# WHAT YOU WILL DO
Please filter the data down to the lines that include the word "else" and copy them.

# MATERIAL SUPPLIED
::::::::::

Lemma strip_path_url (auth rest : string) :
  has_char "/" auth = false -> url_rest rest -> strip_path (auth ++ rest) = auth.
Proof.
  intros Ha [->|[r ->]]; unfold strip_path.
  - rewrite sapp_nil_r. by rewrite (proj2 (cut_char_none _ _) Ha).
  - by rewrite cut_char_app.
Qed.

(** Only the authority of a URL counts. *)
Lemma parseAddr_url (scheme auth rest transport : string) :
  scheme ∈ EmptyString :: schemes ->
  has_char "/" auth = false -> url_rest rest -> auth ∉ bare_schemes ->
  parseAddr (scheme ++ auth ++ rest) transport =
  match SplitHostPort auth with
  | Ok (h, p) => (h, p)
  | Err _ => (auth, default_port transport)
  end.
Proof.
  intros. unfold parseAddr. by rewrite strip_schemes_url, strip_path_url.
Qed.

Lemma bare_schemes_colon (auth : string) :
  auth ∈ bare_schemes -> exists h, cut ":" auth = Some (h, EmptyString).
Proof.
  unfold bare_schemes. intros Hs.
  repeat (apply elem_of_cons in Hs as [->|Hs]; [eexists; reflexivity|]).
  by apply elem_of_nil in Hs.
Qed.

(** *** Forwarding maps *)

Lemma Split_two (s p0 p1 : string) :
  Split s "->" = [p0; p1] <->
  s = p0 ++ "->" ++ p1 /\ cut "->" p0 = None /\ cut "->" p1 = None.
Proof.
  rewrite Split_cut by done. split.
  - destruct (cut "->" s) as [[a b]|] eqn:E; [|done].
    rewrite Split_cut by done. destruct (cut "->" b) as [[c d]|] eqn:Eb.
    { intros [= _ _ Hn]. rewrite Split_cut in Hn by done.
      by destruct (cut "->" d) as [[]|]. }
    intros [= <- <-]. split; [by apply cut_spec|]. split; [|done].
    by eapply cut_before.
  - intros (-> & H0 & H1). rewrite (cut_app_first "-" ">") by done.
    rewrite Split_cut by done. by rewrite H1.
Qed.

(** The bind address of a rule: [0.0.0.0:] in front of a bare port. *)
Definition full_bind (b : string) : string :=
  if has_char ":" b then b else "0.0.0.0:" ++ b.

Lemma Contains_cut_none (p sep : string) : Contains p sep = false <-> cut sep p = None.
Proof. unfold Contains. by destruct (cut sep p). Qed.

Lemma SplitMap_arrow (p0 p1 : string) :
  Contains p0 "->" = false -> Contains p1 "->" = false ->
  TrimSpace p0 <> EmptyString -> TrimSpace p1 <> EmptyString ->
  SplitMap (p0 ++ "->" ++ p1) = Some (full_bind (TrimSpace p0), TrimSpace p1).
Proof.
  rewrite !Contains_cut_none. intros H0 H1 Hb Ht. unfold SplitMap.
  rewrite (proj2 (Split_two (p0 ++ "->" ++ p1) p0 p1)) by done.
  rewrite Contains_char, decide_False by (intros [?|?]; done). done.
Qed.

(** ** Properties *)

(** [SplitHostPort] undoes [JoinHostPort], with or without the brackets that
    a host with colons needs. *)
Theorem SplitHostPort_JoinHostPort (host port : string) :
  free_of ["["; "]"]%char host -> free_of [":"; "["; "]"]%char port ->
  SplitHostPort (JoinHostPort host port) = Ok (host, port).
Proof.
  intros Hh Hp. unfold JoinHostPort. destruct (has_char ":" host) eqn:E.
  - by apply SplitHostPort_bracketed.
  - apply SplitHostPort_plain; [|done]. by constructor.
Qed.

Lemma SplitHostPort_JoinHostPort_witness :
  SplitHostPort (JoinHostPort "2001:db8::1" "443") = Ok ("2001:db8::1", "443").
Proof. apply SplitHostPort_JoinHostPort; repeat constructor. Defined.

(** [parseAddr] reads the host and the port of an address whatever scheme
    and path are around it: a host with a port (in brackets or, without colons,
    plain) gives both, and a plain host without a port gets 443 for the TLS
    transports and 80 otherwise. *)
Theorem parseAddr_spec (scheme host port rest transport : string) :
  scheme ∈ EmptyString :: schemes -> url_rest rest ->
  free_of ["["; "]"; "/"]%char host ->
  free_of [":"; "["; "]"; "/"]%char port -> port <> EmptyString ->
  parseAddr (scheme ++ ("[" ++ host ++ "]:" ++ port) ++ rest) transport = (host, port) /\
  (has_char ":" host = false ->
   parseAddr (scheme ++ (host ++ ":" ++ port) ++ rest) transport = (host, port) /\
   parseAddr (scheme ++ host ++ rest) transport =
     (host, if decide (transport = "httpsmux" \/ transport = "wssmux") then "443" else "80")).
Proof.
  intros Hs Hr Hh Hp Hne.
  assert (Hh1 : free_of ["["; "]"]%char host)
    by (repeat constructor; apply (free_of_in _ _ _ Hh); set_solver).
  assert (Hp1 : free_of [":"; "["; "]"]%char port)
    by (repeat constructor; apply (free_of_in _ _ _ Hp); set_solver).
  assert (Hhs := free_of_in _ _ "/" Hh ltac:(set_solver)).
  assert (Hps := free_of_in _ _ "/" Hp ltac:(set_solver)).
  split; [|intros Hc; split].
  - rewrite parseAddr_url, SplitHostPort_bracketed; try done.
    + rewrite !has_char_app, Hhs, Hps. done.
    + unfold bare_schemes. cbn. set_solver.
  - rewrite parseAddr_url, SplitHostPort_plain; try done.
    + by constructor.
    + rewrite !has_char_app, Hhs, Hps. done.
    + intros [h Hb]%bare_schemes_colon. change (":" ++ port) with (String ":" port) in Hb.
      rewrite cut_char_app in Hb by done. by simplify_eq.
  - rewrite parseAddr_url; try done.
    + pose proof (SplitHostPort_no_colon host Hc). by destruct (SplitHostPort host).
    + intros [h Hb]%bare_schemes_colon. apply cut_char_none in Hc. congruence.
Qed.

Lemma parseAddr_spec_witness :
  parseAddr "https://example.com:2020/tunnel" "httpsmux" = ("example.com", "2020") /\
  parseAddr "https://example.com/tunnel" "httpsmux" = ("example.com", "443").
Proof.
  refine (proj2 (parseAddr_spec "https://" "example.com" "2020" "/tunnel" "httpsmux"
    _ _ _ _ _) eq_refl).
  - unfold schemes. set_solver.
  - right. by exists "tunnel".
  - repeat constructor.
  - repeat constructor.
  - discriminate.
Defined.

::::::::::

# SOLUTION BELOW
  if has_char ":" b then b else "0.0.0.0:" ++ b.
     (host, if decide (transport = "httpsmux" \/ transport = "wssmux") then "443" else "80")).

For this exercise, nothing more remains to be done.